Stored items:
--------------------------------

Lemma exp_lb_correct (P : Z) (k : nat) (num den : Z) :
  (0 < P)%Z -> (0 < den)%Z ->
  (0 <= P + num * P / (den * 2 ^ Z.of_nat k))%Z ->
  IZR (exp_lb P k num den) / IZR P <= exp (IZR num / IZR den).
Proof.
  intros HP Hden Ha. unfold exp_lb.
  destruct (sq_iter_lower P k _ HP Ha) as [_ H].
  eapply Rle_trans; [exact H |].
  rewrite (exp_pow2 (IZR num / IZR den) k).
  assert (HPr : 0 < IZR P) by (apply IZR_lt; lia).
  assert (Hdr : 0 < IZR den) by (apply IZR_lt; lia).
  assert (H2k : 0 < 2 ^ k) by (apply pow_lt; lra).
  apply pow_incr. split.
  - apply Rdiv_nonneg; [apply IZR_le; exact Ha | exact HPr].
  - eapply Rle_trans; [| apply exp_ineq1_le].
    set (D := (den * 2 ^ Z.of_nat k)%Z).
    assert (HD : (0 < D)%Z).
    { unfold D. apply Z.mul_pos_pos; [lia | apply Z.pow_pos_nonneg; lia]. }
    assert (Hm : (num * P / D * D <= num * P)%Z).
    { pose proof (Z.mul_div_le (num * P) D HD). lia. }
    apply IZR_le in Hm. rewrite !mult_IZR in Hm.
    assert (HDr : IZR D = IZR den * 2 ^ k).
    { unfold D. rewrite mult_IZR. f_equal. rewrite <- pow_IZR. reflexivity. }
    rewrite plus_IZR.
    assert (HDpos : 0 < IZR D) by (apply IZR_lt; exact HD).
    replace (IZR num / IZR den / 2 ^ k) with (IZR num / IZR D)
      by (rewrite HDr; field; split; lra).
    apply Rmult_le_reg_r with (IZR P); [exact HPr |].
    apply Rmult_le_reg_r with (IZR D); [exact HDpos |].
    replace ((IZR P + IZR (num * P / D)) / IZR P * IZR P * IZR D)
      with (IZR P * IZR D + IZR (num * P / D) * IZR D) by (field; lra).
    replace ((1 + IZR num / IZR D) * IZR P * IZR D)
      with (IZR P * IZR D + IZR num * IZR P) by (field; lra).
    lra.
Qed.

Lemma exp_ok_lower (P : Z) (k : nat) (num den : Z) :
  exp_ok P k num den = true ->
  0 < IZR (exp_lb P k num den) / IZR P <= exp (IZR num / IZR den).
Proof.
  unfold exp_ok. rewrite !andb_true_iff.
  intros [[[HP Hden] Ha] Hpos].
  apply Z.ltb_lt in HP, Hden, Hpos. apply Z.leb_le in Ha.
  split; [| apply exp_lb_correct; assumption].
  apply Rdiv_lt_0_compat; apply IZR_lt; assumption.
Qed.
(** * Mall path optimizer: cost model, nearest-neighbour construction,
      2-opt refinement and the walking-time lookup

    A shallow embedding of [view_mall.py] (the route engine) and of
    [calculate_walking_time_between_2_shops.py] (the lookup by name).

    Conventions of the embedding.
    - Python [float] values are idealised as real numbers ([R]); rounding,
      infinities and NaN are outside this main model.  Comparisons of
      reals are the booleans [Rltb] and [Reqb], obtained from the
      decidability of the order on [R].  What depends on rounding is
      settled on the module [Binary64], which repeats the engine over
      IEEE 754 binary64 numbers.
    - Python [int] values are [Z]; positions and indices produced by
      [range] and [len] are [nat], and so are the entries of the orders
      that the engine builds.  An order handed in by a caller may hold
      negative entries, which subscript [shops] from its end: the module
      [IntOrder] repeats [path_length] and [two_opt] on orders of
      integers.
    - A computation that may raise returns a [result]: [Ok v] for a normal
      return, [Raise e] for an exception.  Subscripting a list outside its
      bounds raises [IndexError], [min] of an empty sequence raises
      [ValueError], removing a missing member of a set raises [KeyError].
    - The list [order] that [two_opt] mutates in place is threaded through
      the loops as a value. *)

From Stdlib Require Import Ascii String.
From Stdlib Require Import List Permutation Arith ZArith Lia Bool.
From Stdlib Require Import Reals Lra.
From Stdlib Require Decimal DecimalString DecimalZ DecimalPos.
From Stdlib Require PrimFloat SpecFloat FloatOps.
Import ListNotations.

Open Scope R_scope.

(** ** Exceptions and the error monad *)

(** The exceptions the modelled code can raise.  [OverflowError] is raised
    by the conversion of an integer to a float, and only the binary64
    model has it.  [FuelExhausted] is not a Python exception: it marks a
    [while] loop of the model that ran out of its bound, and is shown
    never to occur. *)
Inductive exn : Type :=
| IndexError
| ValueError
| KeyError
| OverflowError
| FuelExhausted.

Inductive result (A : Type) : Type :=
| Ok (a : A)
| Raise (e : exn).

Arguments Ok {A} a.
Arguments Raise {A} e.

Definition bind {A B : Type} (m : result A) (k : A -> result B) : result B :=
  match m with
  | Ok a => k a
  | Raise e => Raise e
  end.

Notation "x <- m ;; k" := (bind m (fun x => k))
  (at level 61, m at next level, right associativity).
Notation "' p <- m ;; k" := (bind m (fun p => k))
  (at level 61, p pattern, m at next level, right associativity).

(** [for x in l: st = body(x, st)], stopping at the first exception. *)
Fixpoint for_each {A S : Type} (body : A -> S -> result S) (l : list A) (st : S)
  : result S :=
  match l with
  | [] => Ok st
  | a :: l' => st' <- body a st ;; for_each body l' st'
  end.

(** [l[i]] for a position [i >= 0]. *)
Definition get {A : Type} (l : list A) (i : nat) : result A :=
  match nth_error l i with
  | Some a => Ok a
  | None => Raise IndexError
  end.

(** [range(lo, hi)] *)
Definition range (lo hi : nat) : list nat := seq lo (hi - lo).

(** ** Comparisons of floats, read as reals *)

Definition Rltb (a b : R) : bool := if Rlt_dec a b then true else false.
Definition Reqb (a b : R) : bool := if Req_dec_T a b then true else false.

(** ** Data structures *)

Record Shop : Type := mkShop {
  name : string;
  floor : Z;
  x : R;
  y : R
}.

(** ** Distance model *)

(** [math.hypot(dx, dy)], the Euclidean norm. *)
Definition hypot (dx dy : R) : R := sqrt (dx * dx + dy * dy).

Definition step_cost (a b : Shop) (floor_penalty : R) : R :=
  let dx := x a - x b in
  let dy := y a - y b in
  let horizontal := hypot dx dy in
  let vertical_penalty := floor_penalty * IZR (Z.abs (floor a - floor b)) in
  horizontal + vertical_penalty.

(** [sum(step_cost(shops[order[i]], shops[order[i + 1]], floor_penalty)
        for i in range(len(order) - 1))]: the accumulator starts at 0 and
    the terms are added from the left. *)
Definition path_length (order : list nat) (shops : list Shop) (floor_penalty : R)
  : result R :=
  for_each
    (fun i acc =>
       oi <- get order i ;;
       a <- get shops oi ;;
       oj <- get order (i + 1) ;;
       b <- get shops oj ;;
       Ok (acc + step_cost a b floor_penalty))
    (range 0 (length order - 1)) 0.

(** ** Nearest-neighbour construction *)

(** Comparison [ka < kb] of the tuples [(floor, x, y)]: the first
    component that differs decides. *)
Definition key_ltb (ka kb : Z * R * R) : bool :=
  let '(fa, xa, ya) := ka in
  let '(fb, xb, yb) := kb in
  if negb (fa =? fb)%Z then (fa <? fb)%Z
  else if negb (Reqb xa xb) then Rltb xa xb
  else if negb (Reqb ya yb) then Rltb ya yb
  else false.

--------------------------------

_Your assignment_
Give the data again, exactly as it appears above.

_Task output_
Lemma exp_lb_correct (P : Z) (k : nat) (num den : Z) :
  (0 < P)%Z -> (0 < den)%Z ->
  (0 <= P + num * P / (den * 2 ^ Z.of_nat k))%Z ->
  IZR (exp_lb P k num den) / IZR P <= exp (IZR num / IZR den).
Proof.
  intros HP Hden Ha. unfold exp_lb.
  destruct (sq_iter_lower P k _ HP Ha) as [_ H].
  eapply Rle_trans; [exact H |].
  rewrite (exp_pow2 (IZR num / IZR den) k).
  assert (HPr : 0 < IZR P) by (apply IZR_lt; lia).
  assert (Hdr : 0 < IZR den) by (apply IZR_lt; lia).
  assert (H2k : 0 < 2 ^ k) by (apply pow_lt; lra).
  apply pow_incr. split.
  - apply Rdiv_nonneg; [apply IZR_le; exact Ha | exact HPr].
  - eapply Rle_trans; [| apply exp_ineq1_le].
    set (D := (den * 2 ^ Z.of_nat k)%Z).
    assert (HD : (0 < D)%Z).
    { unfold D. apply Z.mul_pos_pos; [lia | apply Z.pow_pos_nonneg; lia]. }
    assert (Hm : (num * P / D * D <= num * P)%Z).
    { pose proof (Z.mul_div_le (num * P) D HD). lia. }
    apply IZR_le in Hm. rewrite !mult_IZR in Hm.
    assert (HDr : IZR D = IZR den * 2 ^ k).
    { unfold D. rewrite mult_IZR. f_equal. rewrite <- pow_IZR. reflexivity. }
    rewrite plus_IZR.
    assert (HDpos : 0 < IZR D) by (apply IZR_lt; exact HD).
    replace (IZR num / IZR den / 2 ^ k) with (IZR num / IZR D)
      by (rewrite HDr; field; split; lra).
    apply Rmult_le_reg_r with (IZR P); [exact HPr |].
    apply Rmult_le_reg_r with (IZR D); [exact HDpos |].
    replace ((IZR P + IZR (num * P / D)) / IZR P * IZR P * IZR D)
      with (IZR P * IZR D + IZR (num * P / D) * IZR D) by (field; lra).
    replace ((1 + IZR num / IZR D) * IZR P * IZR D)
      with (IZR P * IZR D + IZR num * IZR P) by (field; lra).
    lra.
Qed.

Lemma exp_ok_lower (P : Z) (k : nat) (num den : Z) :
  exp_ok P k num den = true ->
  0 < IZR (exp_lb P k num den) / IZR P <= exp (IZR num / IZR den).
Proof.
  unfold exp_ok. rewrite !andb_true_iff.
  intros [[[HP Hden] Ha] Hpos].
  apply Z.ltb_lt in HP, Hden, Hpos. apply Z.leb_le in Ha.
  split; [| apply exp_lb_correct; assumption].
  apply Rdiv_lt_0_compat; apply IZR_lt; assumption.
Qed.
(** * Mall path optimizer: cost model, nearest-neighbour construction,
      2-opt refinement and the walking-time lookup

    A shallow embedding of [view_mall.py] (the route engine) and of
    [calculate_walking_time_between_2_shops.py] (the lookup by name).

    Conventions of the embedding.
    - Python [float] values are idealised as real numbers ([R]); rounding,
      infinities and NaN are outside this main model.  Comparisons of
      reals are the booleans [Rltb] and [Reqb], obtained from the
      decidability of the order on [R].  What depends on rounding is
      settled on the module [Binary64], which repeats the engine over
      IEEE 754 binary64 numbers.
    - Python [int] values are [Z]; positions and indices produced by
      [range] and [len] are [nat], and so are the entries of the orders
      that the engine builds.  An order handed in by a caller may hold
      negative entries, which subscript [shops] from its end: the module
      [IntOrder] repeats [path_length] and [two_opt] on orders of
      integers.
    - A computation that may raise returns a [result]: [Ok v] for a normal
      return, [Raise e] for an exception.  Subscripting a list outside its
      bounds raises [IndexError], [min] of an empty sequence raises
      [ValueError], removing a missing member of a set raises [KeyError].
    - The list [order] that [two_opt] mutates in place is threaded through
      the loops as a value. *)

From Stdlib Require Import Ascii String.
From Stdlib Require Import List Permutation Arith ZArith Lia Bool.
From Stdlib Require Import Reals Lra.
From Stdlib Require Decimal DecimalString DecimalZ DecimalPos.
From Stdlib Require PrimFloat SpecFloat FloatOps.
Import ListNotations.

Open Scope R_scope.

(** ** Exceptions and the error monad *)

(** The exceptions the modelled code can raise.  [OverflowError] is raised
    by the conversion of an integer to a float, and only the binary64
    model has it.  [FuelExhausted] is not a Python exception: it marks a
    [while] loop of the model that ran out of its bound, and is shown
    never to occur. *)
Inductive exn : Type :=
| IndexError
| ValueError
| KeyError
| OverflowError
| FuelExhausted.

Inductive result (A : Type) : Type :=
| Ok (a : A)
| Raise (e : exn).

Arguments Ok {A} a.
Arguments Raise {A} e.

Definition bind {A B : Type} (m : result A) (k : A -> result B) : result B :=
  match m with
  | Ok a => k a
  | Raise e => Raise e
  end.

Notation "x <- m ;; k" := (bind m (fun x => k))
  (at level 61, m at next level, right associativity).
Notation "' p <- m ;; k" := (bind m (fun p => k))
  (at level 61, p pattern, m at next level, right associativity).

(** [for x in l: st = body(x, st)], stopping at the first exception. *)
Fixpoint for_each {A S : Type} (body : A -> S -> result S) (l : list A) (st : S)
  : result S :=
  match l with
  | [] => Ok st
  | a :: l' => st' <- body a st ;; for_each body l' st'
  end.

(** [l[i]] for a position [i >= 0]. *)
Definition get {A : Type} (l : list A) (i : nat) : result A :=
  match nth_error l i with
  | Some a => Ok a
  | None => Raise IndexError
  end.

(** [range(lo, hi)] *)
Definition range (lo hi : nat) : list nat := seq lo (hi - lo).

(** ** Comparisons of floats, read as reals *)

Definition Rltb (a b : R) : bool := if Rlt_dec a b then true else false.
Definition Reqb (a b : R) : bool := if Req_dec_T a b then true else false.

(** ** Data structures *)

Record Shop : Type := mkShop {
  name : string;
  floor : Z;
  x : R;
  y : R
}.

(** ** Distance model *)

(** [math.hypot(dx, dy)], the Euclidean norm. *)
Definition hypot (dx dy : R) : R := sqrt (dx * dx + dy * dy).

Definition step_cost (a b : Shop) (floor_penalty : R) : R :=
  let dx := x a - x b in
  let dy := y a - y b in
  let horizontal := hypot dx dy in
  let vertical_penalty := floor_penalty * IZR (Z.abs (floor a - floor b)) in
  horizontal + vertical_penalty.

(** [sum(step_cost(shops[order[i]], shops[order[i + 1]], floor_penalty)
        for i in range(len(order) - 1))]: the accumulator starts at 0 and
    the terms are added from the left. *)
Definition path_length (order : list nat) (shops : list Shop) (floor_penalty : R)
  : result R :=
  for_each
    (fun i acc =>
       oi <- get order i ;;
       a <- get shops oi ;;
       oj <- get order (i + 1) ;;
       b <- get shops oj ;;
       Ok (acc + step_cost a b floor_penalty))
    (range 0 (length order - 1)) 0.

(** ** Nearest-neighbour construction *)

(** Comparison [ka < kb] of the tuples [(floor, x, y)]: the first
    component that differs decides. *)
Definition key_ltb (ka kb : Z * R * R) : bool :=
  let '(fa, xa, ya) := ka in
  let '(fb, xb, yb) := kb in
  if negb (fa =? fb)%Z then (fa <? fb)%Z
  else if negb (Reqb xa xb) then Rltb xa xb
  else if negb (Reqb ya yb) then Rltb ya yb
  else false.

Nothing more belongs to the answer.